Biden extended the emergency decree that declares Nicaragua as a threat to US security

Biden extended the emergency decree that declares Nicaragua a threat to US security. (REUTERS)

US President Joe Biden extended the national emergency decree on the situation in Nicaragua because he believes that represents “an unusual threat” to the security of the United States, in a letter sent this Thursday to Congress.

The situation in Nicaragua, under the regime of Daniel Ortega and his wife Rosario Murillo, “continues to represent an unusual and extraordinary threat to the national security and foreign policy of the United States,” says Biden.

The president cites “the violent response” to the protests that began in April 2018, “the continued systematic dismantling and weakening of democratic institutions< /b> and the rule of law”, the “use of indiscriminate violence and repressive tactics against civilians” and corruption “which leads to the destabilization of the economy”.

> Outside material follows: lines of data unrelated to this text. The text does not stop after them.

(** C2 (amended): For every outbound message kind, the field lookups of
    the inbound decoders ([decode_player_state], [decode_remote_action] and
    the participant-id lookup), applied to the encoded frame, recover every
    field the message carries, empty strings, zero and negative integers
    included, provided the string fields hold no double quote.
    [process_message] itself does not decode a frame of an outbound kind:
    the types ready, state-update and action are not inbound types, and
    such a frame received back is dropped. *)
Theorem outbound_fields_read_back :
  (forall s,
     fits 64 (Sess.participant_id (mp_session s)) ->
     quote ∉ cstr (Sess.participant_id (mp_session s)) ->
     cstr (get_string_into (ready_message s) (lit "participantId")
             (zeros 64) 64)
     = cstr (Sess.participant_id (mp_session s))) /\
  (forall st : PlayerState,
     fits 64 (PS.participant_id st) -> quote ∉ cstr (PS.participant_id st) ->
     int_range (PS.tile_index st) -> int_range (PS.elevation st) ->
     int_range (PS.rotation st) -> int_range (PS.current_hp st) ->
     int_range (PS.max_hp st) -> int_range (PS.current_ap st) ->
     int_range (PS.max_ap st) ->
     let d := decode_player_state (state_message st) in
     cstr (PS.participant_id d) = cstr (PS.participant_id st) /\
     PS.tile_index d = PS.tile_index st /\
     PS.elevation d = PS.elevation st /\
     PS.rotation d = PS.rotation st /\
     PS.current_hp d = PS.current_hp st /\
     PS.max_hp d = PS.max_hp st /\
     PS.current_ap d = PS.current_ap st /\
     PS.max_ap d = PS.max_ap st /\
     PS.is_dead d = PS.is_dead st) /\
  (forall stack (a : PlayerAction),
     cstr (PA.type a) = lit "move" -> int_range (PA.target_tile a) ->
     let d := decode_remote_action (action_message stack a) in
     cstr (PA.type d) = lit "move" /\ PA.target_tile d = PA.target_tile a) /\
  (forall stack (a : PlayerAction),
     cstr (PA.type a) = lit "attack" ->
     fits 64 (PA.target_id a) -> quote ∉ cstr (PA.target_id a) ->
     fits 16 (PA.weapon_mode a) -> quote ∉ cstr (PA.weapon_mode a) ->
     fits 16 (PA.aimed_location a) -> quote ∉ cstr (PA.aimed_location a) ->
     let d := decode_remote_action (action_message stack a) in
     cstr (PA.type d) = lit "attack" /\
     cstr (PA.target_id d) = cstr (PA.target_id a) /\
     cstr (PA.weapon_mode d) = cstr (PA.weapon_mode a) /\
     cstr (PA.aimed_location d) = cstr (PA.aimed_location a)) /\
  (forall stack (a : PlayerAction),
     cstr (PA.type a) = lit "use-item" ->
     fits 32 (PA.item_id a) -> quote ∉ cstr (PA.item_id a) ->
     fits 64 (PA.target_id a) -> quote ∉ cstr (PA.target_id a) ->
     let d := decode_remote_action (action_message stack a) in
     cstr (PA.type d) = lit "use-item" /\
     cstr (PA.item_id d) = cstr (PA.item_id a) /\
     cstr (PA.target_id d) = cstr (PA.target_id a)) /\
  (forall stack (a : PlayerAction),
     cstr (PA.type a) = lit "end-turn" ->
     cstr (PA.type (decode_remote_action (action_message stack a)))
     = lit "end-turn") /\
  (forall stack s (st : PlayerState),
     process_message stack s (state_message st) = (s, [])) /\
  (forall stack s s',
     process_message stack s (ready_message s') = (s, [])) /\
  (forall stack stack' s (a : PlayerAction),
     cstr (PA.type a) ∈ action_types ->
     process_message stack s (action_message stack' a) = (s, [])).
Proof.
  split; [exact ready_round_trip|].
  split; [exact state_round_trip|].
  split; [exact move_round_trip|].
  split; [exact attack_round_trip|].
  split; [exact use_item_round_trip|].
  split; [exact end_turn_round_trip|].
  split; [exact state_message_dropped|].
  split; [exact ready_message_dropped|exact action_message_dropped].
Qed.

Lemma outbound_fields_read_back_witness :
  let d := decode_player_state (state_message boundary_state) in
  cstr (PS.participant_id d) = cstr (PS.participant_id boundary_state) /\
  PS.tile_index d = PS.tile_index boundary_state /\
  PS.elevation d = PS.elevation boundary_state /\
  PS.rotation d = PS.rotation boundary_state /\
  PS.current_hp d = PS.current_hp boundary_state /\
  PS.max_hp d = PS.max_hp boundary_state /\
  PS.current_ap d = PS.current_ap boundary_state /\
  PS.max_ap d = PS.max_ap boundary_state /\
  PS.is_dead d = PS.is_dead boundary_state.
Proof.
  apply (proj1 (proj2 outbound_fields_read_back) boundary_state).
  - vm_compute. lia.
  - by_decide.
  - vm_compute. split; discriminate.
  - vm_compute. split; discriminate.
  - vm_compute. split; discriminate.
  - vm_compute. split; discriminate.
  - vm_compute. split; discriminate.
  - vm_compute. split; discriminate.
  - vm_compute. split; discriminate.
Defined.

(** The attack of the running examples comes back field by field. *)
Example attack_read_back :
  let d := decode_remote_action (action_message stack0 sample_attack) in
  cstr (PA.type d) = lit "attack" /\
  cstr (PA.target_id d) = lit "p2" /\
  cstr (PA.weapon_mode d) = lit "burst" /\
  cstr (PA.aimed_location d) = [].
Proof. vm_compute. done. Qed.

(** C2 as stated fails: a state-update frame handed to [process_message]
    is dropped, the registered player-state handler is not called and no
    field is recovered; and a participant id that holds a double quote is
    read back cut at the quote. *)
Lemma outbound_round_trip_counterexample :
  process_message stack0
    (mp_set_player_state_callback (Some 1%nat) active_p1)
    (state_message sample_state)
  = (mp_set_player_state_callback (Some 1%nat) active_p1, []) /\
  cstr (PS.participant_id quoted_state) = [ "a"%char; quote; "b"%char ] /\
  cstr (PS.participant_id (decode_player_state (state_message quoted_state)))
  = [ "a"%char ].
Proof. vm_compute. done. Qed.

(** * Further properties of the interface *)

(** ** Initialisation *)

Section Init.

Implicit Types (argv : list (list ascii)) (a : init_args) (s : mp_state).

Lemma pairs_ind (P : list (list ascii) -> Prop) :
  P [] -> (forall x, P [x]) ->
  (forall x y l, P l -> P (y :: l) -> P (x :: y :: l)) ->
  forall l, P l.
Proof.
  intros H0 H1 H2.
  assert (H : forall l, P l /\ forall x, P (x :: l)).
  { induction l as [|y l [IH1 IH2]]; [by split|].
    split; [apply IH2|]. intros x. apply H2; [done|apply IH2]. }
  intros l. apply H.
Qed.

Lemma strcmp_ne x y : x <> y -> (strcmp x y =? 0) = false.
Proof. intros H. rewrite strcmp_eqb. by apply bool_decide_eq_false. Qed.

For this reason Biden decided that the national emergency declared in 2018 regarding the situation in Nicaragua must remain in force beyond next November 27.

More than 200 opponentss have been imprisoned in Nicaragua since the 2018 demonstrations, which the Ortega dictatorship linked to an alleged failed coup promoted by Washington.

Biden extended the emergency decree that declares Nicaragua a threat to US security

More than 200 opponents have been imprisoned in Nicaragua since the demonstrations in 2018, which the Ortega dictatorship linked to an alleged failed coup promoted by Washington.

The relationship between the United States and Ortega, a former guerrilla in power since 2007, has been especially tense since the Nicaraguan elections of 2021, considered fraudulent by the international community. and that were held with the president's rivals in prison or in exile.

Washington has sanctioned dozens of officials and people from Ortega's environment and even the Nicaraguan gold industry, for being an “important piece” that finances the regime.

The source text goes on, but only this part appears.